Let apply' := apply Actuators VisualAlert SubMaster CanSends CC_update.
Let exec' := exec Actuators VisualAlert SubMaster CanSends CC_update Buttons.

Lemma with_runtime_id cp :
  with_runtime cp (enableCruise cp) (standStill cp) (vCruisekph cp) = cp.
Proof. now destruct cp. Qed.

Lemma with_runtime_twice cp a b v a' b' v' :
  with_runtime (with_runtime cp a b v) a' b' v' = with_runtime cp a' b' v'.
Proof. reflexivity. Qed.

Lemma update_with_runtime self c :
  exists ec ss v,
    self_CP (fst (update Buttons self c))
    = with_runtime (self_CP self) ec ss v.
Proof.
  unfold update. cbn [fst self_CP].
  unfold set_vCruisekph, set_standStill, set_enableCruise.
  destruct (200 <=? _); destruct (sccBus (self_CP self) =? 2);
    eexists _, _, _; cbn; reflexivity.
Qed.

Lemma apply_fields self CC c sm :
  let s := fst (fst (apply' self CC c sm)) in
  self_CP s = self_CP self /\ self_frame s = self_frame self + 1.
Proof.
  cbv zeta. unfold apply', apply.
  destruct (CC_update _ _ _ _ _ _ _ _ _ _ _ _ _ _ _ _ _) as [cc sends].
  split; reflexivity.
Qed.

Lemma update_frame self c :
  self_frame (fst (update Buttons self c)) = self_frame self.
Proof. reflexivity. Qed.

Lemma exec_update self c calls :
  exec' self (call_update _ _ _ c :: calls)
  = exec' (fst (update Buttons self c)) calls.
Proof. reflexivity. Qed.

Lemma exec_apply self CC c sm calls :
  exec' self (call_apply _ _ _ CC c sm :: calls)
  = exec' (fst (fst (apply' self CC c sm))) calls.
Proof. reflexivity. Qed.

(** X19. No sequence of [update] and [apply] calls changes the
    parameters beyond the three fields [update] owns (enableCruise,
    standStill, vCruisekph): the buses, the feature flags and
    [minSteerSpeed] stay as constructed. *)
Theorem exec_keeps_configuration self calls :
  (exists ec ss v,
     self_CP (exec' self calls) = with_runtime (self_CP self) ec ss v)
  /\ topology (self_CP (exec' self calls)) = topology (self_CP self)
  /\ minSteerSpeed (self_CP (exec' self calls)) = minSteerSpeed (self_CP self).
Proof.
  assert (H : exists ec ss v,
             self_CP (exec' self calls) = with_runtime (self_CP self) ec ss v).
  { revert self. induction calls as [|k calls IH]; intros self.
    - exists (enableCruise (self_CP self)), (standStill (self_CP self)),
        (vCruisekph (self_CP self)).
      symmetry. apply with_runtime_id.
    - destruct k as [c | CC c sm].
      + rewrite exec_update.
        destruct (IH (fst (update Buttons self c))) as (ec & ss & v & ->).
        destruct (update_with_runtime self c) as (ec' & ss' & v' & ->).
        eexists _, _, _. apply with_runtime_twice.
      + rewrite exec_apply.
        destruct (IH (fst (fst (apply' self CC c sm))))
          as (ec & ss & v & ->).
        destruct (apply_fields self CC c sm) as [-> _].
        eexists _, _, _. reflexivity. }
  split; [exact H|].
  destruct H as (ec & ss & v & ->). split; reflexivity.
Qed.

(** X20. [update] leaves the frame counter alone and [apply] advances
    it by one: after any sequence of calls the counter has grown by the
    number of [apply] calls. *)
Theorem exec_frame self calls :
  self_frame (exec' self calls)
  = self_frame self
    + applies Actuators VisualAlert SubMaster calls.
Proof.
  revert self. induction calls as [|k calls IH]; intros self.
  - unfold applies. cbn. lia.
  - destruct k as [c | CC c sm].
    + rewrite exec_update, IH, update_frame. reflexivity.
    + rewrite exec_apply, IH.
      destruct (apply_fields self CC c sm) as [_ ->].
      unfold applies. cbn [List.filter length]. lia.
Qed.

End Calls.

(** ** The further properties on concrete inputs *)

Lemma get_params_missing_bus_witness :
  readable Demo.decimal_product Demo.py_int (Demo.params "0" "1") = true
  /\ Demo.get_params "SONATA" Demo.fingerprint_no0 (Demo.params "0" "1")
     = Raise (KeyError 0)
  /\ Demo.get_params "SONATA" Demo.fingerprint_no2 (Demo.params "0" "1")
     = Raise (KeyError 2).
Proof.
  assert (Hr : readable Demo.decimal_product Demo.py_int (Demo.params "0" "1")
               = true) by (vm_compute; reflexivity).
  split; [exact Hr|]. split.
  - apply (get_params_missing_bus Demo.car_name Demo.STD_CARGO_KG
             Demo.LB_TO_KG Demo.scale_rot_inertia Demo.scale_tire_stiffness
             Demo.get_std_params Demo.decimal_product Demo.py_int
             "SONATA" Demo.fingerprint_no0 (Demo.params "0" "1") Hr).
    + vm_compute. reflexivity.
    + vm_compute. reflexivity.
  - apply (get_params_missing_bus Demo.car_name Demo.STD_CARGO_KG
             Demo.LB_TO_KG Demo.scale_rot_inertia Demo.scale_tire_stiffness
             Demo.get_std_params Demo.decimal_product Demo.py_int
             "SONATA" Demo.fingerprint_no2 (Demo.params "0" "1") Hr).
    + vm_compute. reflexivity.
    + vm_compute. eexists. reflexivity.
    + vm_compute. reflexivity.
Defined.

Lemma get_params_store_error_first_witness :
  readable Demo.decimal_product Demo.py_int (Demo.params_without "PidKd")
  = false
  /\ Demo.get_params "SONATA" Demo.fingerprint_no0 (Demo.params_without "PidKd")
     = Raise (TypeError "PidKd")
  /\ exists key,
       In key (map fst scaled_keys ++ ["LateralControlMethod"])
       /\ (Demo.get_params "SONATA" Demo.fingerprint_no0
             (Demo.params_without "PidKd") = Raise (TypeError key)
           \/ Demo.get_params "SONATA" Demo.fingerprint_no0
                (Demo.params_without "PidKd") = Raise (InvalidOperation key)
           \/ Demo.get_params "SONATA" Demo.fingerprint_no0
                (Demo.params_without "PidKd") = Raise (Overflow key)
           \/ Demo.get_params "SONATA" Demo.fingerprint_no0
                (Demo.params_without "PidKd") = Raise (ValueError key)).
Proof.
  split; [vm_compute; reflexivity|]. split; [vm_compute; reflexivity|].
  apply (get_params_store_error_first Demo.car_name Demo.STD_CARGO_KG
           Demo.LB_TO_KG Demo.scale_rot_inertia Demo.scale_tire_stiffness
           Demo.get_std_params Demo.decimal_product Demo.py_int
           "SONATA" Demo.fingerprint_no0 (Demo.params_without "PidKd")).
  vm_compute. reflexivity.
Defined.

Lemma get_params_sasBus_witness :
  sasBus (Demo.params_of Demo.built) = 1
  /\ exists on688,
       in_bus 688 Demo.fingerprint 0 = Ok on688
       /\ sasBus (Demo.params_of Demo.built)
          = if get_bool (Demo.params "0" "1") "MdpsHarness" && negb on688
            then 1 else 0.
Proof.
  split; [vm_compute; reflexivity|].
  apply (get_params_sasBus Demo.car_name Demo.STD_CARGO_KG
           Demo.LB_TO_KG Demo.scale_rot_inertia Demo.scale_tire_stiffness
           Demo.get_std_params Demo.decimal_product Demo.py_int
           "SONATA" Demo.fingerprint (Demo.params "0" "1")).
  vm_compute. reflexivity.
Defined.

Lemma get_params_bsm_flags_agree_witness :
  enableBsm (Demo.params_of Demo.built) = bsmAvailable (Demo.params_of Demo.built)
  /\ in_bus 1419 Demo.fingerprint 0 = Ok (bsmAvailable (Demo.params_of Demo.built)).
Proof.
  apply (get_params_bsm_flags_agree Demo.car_name Demo.STD_CARGO_KG
           Demo.LB_TO_KG Demo.scale_rot_inertia Demo.scale_tire_stiffness
           Demo.get_std_params Demo.decimal_product Demo.py_int
           "SONATA" Demo.fingerprint (Demo.params "0" "1")).
  vm_compute. reflexivity.
Defined.

Lemma get_params_curves_paired_witness :
  forallb curve_ok
    (curves (Demo.params_of
               (Demo.get_params "K7" Demo.fingerprint (Demo.params "1" "0"))))
  = true.
Proof.
  apply (get_params_curves_paired Demo.car_name Demo.STD_CARGO_KG
           Demo.LB_TO_KG Demo.scale_rot_inertia Demo.scale_tire_stiffness
           Demo.get_std_params Demo.decimal_product Demo.py_int
           "K7" Demo.fingerprint (Demo.params "1" "0") 1).
  - vm_compute. reflexivity.
  - lia.
  - vm_compute. reflexivity.
Defined.

Lemma get_params_variant_witness :
  variant_of
    (lateralTuning
       (Demo.params_of
          (Demo.get_params "K7" Demo.fingerprint (Demo.params "2" "0"))))
  = 2.
Proof.
  apply (get_params_variant Demo.car_name Demo.STD_CARGO_KG
           Demo.LB_TO_KG Demo.scale_rot_inertia Demo.scale_tire_stiffness
           Demo.get_std_params Demo.decimal_product Demo.py_int
           "K7" Demo.fingerprint (Demo.params "2" "0") 2).
  - vm_compute. reflexivity.
  - lia.
  - vm_compute. reflexivity.
Defined.

Lemma get_params_topology_ignores_candidate_witness :
  topology (Demo.params_of
              (Demo.get_params "K7" Demo.fingerprint (Demo.params "2" "0")))
  = topology (Demo.params_of
                (Demo.get_params "SONATA" Demo.fingerprint
                   (Demo.params "2" "0"))).
Proof.
  apply (get_params_topology_ignores_candidate Demo.car_name Demo.STD_CARGO_KG
           Demo.LB_TO_KG Demo.scale_rot_inertia Demo.scale_tire_stiffness
           Demo.get_std_params Demo.decimal_product Demo.py_int
           "K7" "SONATA" Demo.fingerprint (Demo.params "2" "0"));
    vm_compute; reflexivity.
Defined.

Lemma update_enable_cancel_iff_witness :
  let self' := fst (update Demo.Buttons (Demo.instance false)
                      (Demo.cycle_at 2 0 true false)) in
  enableCruise (self_CP self') = false
  /\ ~ In EventName.buttonEnable
         (added_events Demo.Buttons (Demo.instance false)
            (Demo.cycle_at 2 0 true false)).
Proof.
  assert (Hf : enableCruise
                 (self_CP (fst (update Demo.Buttons (Demo.instance false)
                                  (Demo.cycle_at 2 0 true false)))) = false)
    by (vm_compute; reflexivity).
  split; [exact Hf|].
  destruct (update_enable_cancel_iff Demo.Buttons (Demo.instance false)
              (Demo.cycle_at 2 0 true false) Hf) as [[H _] _].
  intros Hin. apply H in Hin. vm_compute in Hin. discriminate Hin.
Defined.

Lemma update_stock_cruise_silences_witness :
  self_buttonEvents Demo.stock_instance
  = [ {| type := ButtonType.cancel; pressed := true |} ]
  /\ List.filter is_button_name
       (added_events Demo.Buttons Demo.stock_instance
          (Demo.cycle_at 0 0 false false)) = [].
Proof.
  split; [reflexivity|].
  apply (update_stock_cruise_silences Demo.Buttons Demo.stock_instance
           (Demo.cycle_at 0 0 false false)).
  vm_compute. reflexivity.
Defined.

Lemma cancel_refires_witness :
  let later := run Demo.Buttons
                 (fst (update Demo.Buttons (Demo.instance false)
                         (Demo.cycle_at 4 0 true false)))
                 [Demo.cycle_at 4 4 true false] in
  In EventName.buttonCancel
    (added_events Demo.Buttons later (Demo.cycle_at 4 4 false false))
  /\ In EventName.pcmDisable
       (added_events Demo.Buttons later (Demo.cycle_at 4 4 false false)).
Proof.
  apply (cancel_refires Demo.Buttons (Demo.instance false)
           (Demo.cycle_at 4 0 true false) [Demo.cycle_at 4 4 true false]
           (Demo.cycle_at 4 4 false false));
    solve [ vm_compute; reflexivity | vm_compute; discriminate ].
Defined.

Lemma init_first_cycle_witness :
  buttonEvents
    (snd (update Demo.Buttons (init Demo.stock_instance)
            (Demo.cycle_at 0 0 false true))) = []
  /\ List.filter is_button_name
       (added_events Demo.Buttons (init Demo.stock_instance)
          (Demo.cycle_at 0 0 false true)) = [].
Proof.
  apply (init_first_cycle Demo.Buttons Demo.stock_instance
           (Demo.cycle_at 0 0 false true)).
  reflexivity.
Defined.

Lemma accel_press_at_standstill_enables_witness :
  In {| type := ButtonType.accelCruise; pressed := true |}
    (buttonEvents (snd (update Demo.Buttons (Demo.instance false)
                          (Demo.cycle_at 1 0 true true))))
  /\ In EventName.buttonEnable
       (added_events Demo.Buttons (Demo.instance false)
          (Demo.cycle_at 1 0 true true))
  /\ In EventName.pcmEnable
       (added_events Demo.Buttons (Demo.instance false)
          (Demo.cycle_at 1 0 true true)).
Proof.
  apply (accel_press_at_standstill_enables Demo.Buttons (Demo.instance false)
           (Demo.cycle_at 1 0 true true));
    solve [ vm_compute; reflexivity | vm_compute; discriminate ].
Defined.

### [Exercise goal]
Output should match, line for line, the stretch of the material above from the line holding "self_frame (fst (update" through the line holding "Theorem exec_frame self".

### [Response area]
  self_frame (fst (update Buttons self c)) = self_frame self.
Proof. reflexivity. Qed.

Lemma exec_update self c calls :
  exec' self (call_update _ _ _ c :: calls)
  = exec' (fst (update Buttons self c)) calls.
Proof. reflexivity. Qed.

Lemma exec_apply self CC c sm calls :
  exec' self (call_apply _ _ _ CC c sm :: calls)
  = exec' (fst (fst (apply' self CC c sm))) calls.
Proof. reflexivity. Qed.

(** X19. No sequence of [update] and [apply] calls changes the
    parameters beyond the three fields [update] owns (enableCruise,
    standStill, vCruisekph): the buses, the feature flags and
    [minSteerSpeed] stay as constructed. *)
Theorem exec_keeps_configuration self calls :
  (exists ec ss v,
     self_CP (exec' self calls) = with_runtime (self_CP self) ec ss v)
  /\ topology (self_CP (exec' self calls)) = topology (self_CP self)
  /\ minSteerSpeed (self_CP (exec' self calls)) = minSteerSpeed (self_CP self).
Proof.
  assert (H : exists ec ss v,
             self_CP (exec' self calls) = with_runtime (self_CP self) ec ss v).
  { revert self. induction calls as [|k calls IH]; intros self.
    - exists (enableCruise (self_CP self)), (standStill (self_CP self)),
        (vCruisekph (self_CP self)).
      symmetry. apply with_runtime_id.
    - destruct k as [c | CC c sm].
      + rewrite exec_update.
        destruct (IH (fst (update Buttons self c))) as (ec & ss & v & ->).
        destruct (update_with_runtime self c) as (ec' & ss' & v' & ->).
        eexists _, _, _. apply with_runtime_twice.
      + rewrite exec_apply.
        destruct (IH (fst (fst (apply' self CC c sm))))
          as (ec & ss & v & ->).
        destruct (apply_fields self CC c sm) as [-> _].
        eexists _, _, _. reflexivity. }
  split; [exact H|].
  destruct H as (ec & ss & v & ->). split; reflexivity.
Qed.

(** X20. [update] leaves the frame counter alone and [apply] advances
    it by one: after any sequence of calls the counter has grown by the
    number of [apply] calls. *)
Theorem exec_frame self calls :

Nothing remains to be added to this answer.